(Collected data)
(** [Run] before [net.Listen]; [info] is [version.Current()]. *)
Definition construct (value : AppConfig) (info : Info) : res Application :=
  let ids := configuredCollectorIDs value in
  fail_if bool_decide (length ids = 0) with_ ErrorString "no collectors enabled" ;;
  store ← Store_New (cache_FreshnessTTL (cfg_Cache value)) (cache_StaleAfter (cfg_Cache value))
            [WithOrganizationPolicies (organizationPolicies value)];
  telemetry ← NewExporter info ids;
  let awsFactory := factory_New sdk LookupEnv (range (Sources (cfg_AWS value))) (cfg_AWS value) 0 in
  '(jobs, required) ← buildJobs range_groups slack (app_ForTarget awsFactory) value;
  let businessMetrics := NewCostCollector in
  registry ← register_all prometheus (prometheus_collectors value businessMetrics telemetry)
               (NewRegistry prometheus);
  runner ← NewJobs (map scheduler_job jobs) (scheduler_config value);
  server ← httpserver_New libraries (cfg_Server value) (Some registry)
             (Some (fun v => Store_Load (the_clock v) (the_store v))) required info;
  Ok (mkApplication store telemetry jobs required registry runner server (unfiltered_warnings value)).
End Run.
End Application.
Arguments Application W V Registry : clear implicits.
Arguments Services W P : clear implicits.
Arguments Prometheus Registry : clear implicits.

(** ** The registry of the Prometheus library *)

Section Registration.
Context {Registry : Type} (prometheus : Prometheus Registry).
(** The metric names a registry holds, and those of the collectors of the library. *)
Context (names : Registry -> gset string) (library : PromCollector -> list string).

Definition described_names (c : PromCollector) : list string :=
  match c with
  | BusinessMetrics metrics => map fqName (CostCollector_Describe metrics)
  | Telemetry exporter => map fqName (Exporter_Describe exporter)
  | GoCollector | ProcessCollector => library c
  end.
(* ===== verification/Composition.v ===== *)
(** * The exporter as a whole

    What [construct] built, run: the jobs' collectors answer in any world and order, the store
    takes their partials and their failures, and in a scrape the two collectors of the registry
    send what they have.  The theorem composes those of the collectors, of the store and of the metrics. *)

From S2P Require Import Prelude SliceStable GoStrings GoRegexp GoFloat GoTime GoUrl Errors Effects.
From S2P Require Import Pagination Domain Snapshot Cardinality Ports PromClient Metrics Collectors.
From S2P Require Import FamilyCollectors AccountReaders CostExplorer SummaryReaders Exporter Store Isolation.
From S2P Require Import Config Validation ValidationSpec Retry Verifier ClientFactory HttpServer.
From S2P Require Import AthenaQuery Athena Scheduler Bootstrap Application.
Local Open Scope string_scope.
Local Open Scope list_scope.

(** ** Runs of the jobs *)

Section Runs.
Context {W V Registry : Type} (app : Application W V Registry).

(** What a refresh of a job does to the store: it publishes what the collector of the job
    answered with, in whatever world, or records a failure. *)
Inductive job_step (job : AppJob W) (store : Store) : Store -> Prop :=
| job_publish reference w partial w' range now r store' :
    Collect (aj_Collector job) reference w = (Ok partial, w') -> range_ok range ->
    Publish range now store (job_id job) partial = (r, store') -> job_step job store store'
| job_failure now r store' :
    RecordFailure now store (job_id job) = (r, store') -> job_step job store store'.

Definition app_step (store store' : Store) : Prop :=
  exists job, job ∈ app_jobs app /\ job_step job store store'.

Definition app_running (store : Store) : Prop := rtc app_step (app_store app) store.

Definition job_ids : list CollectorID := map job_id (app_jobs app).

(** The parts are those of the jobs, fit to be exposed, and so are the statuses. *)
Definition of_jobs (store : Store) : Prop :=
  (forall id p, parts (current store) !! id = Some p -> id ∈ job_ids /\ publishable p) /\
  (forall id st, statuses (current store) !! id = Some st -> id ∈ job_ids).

● **Exercise requirements**:
Restate word for word each line of the data from the one with "(** The parts" to the last, keeping both ends.

● **Expected output**:
(** The parts are those of the jobs, fit to be exposed, and so are the statuses. *)
Definition of_jobs (store : Store) : Prop :=
  (forall id p, parts (current store) !! id = Some p -> id ∈ job_ids /\ publishable p) /\
  (forall id st, statuses (current store) !! id = Some st -> id ∈ job_ids).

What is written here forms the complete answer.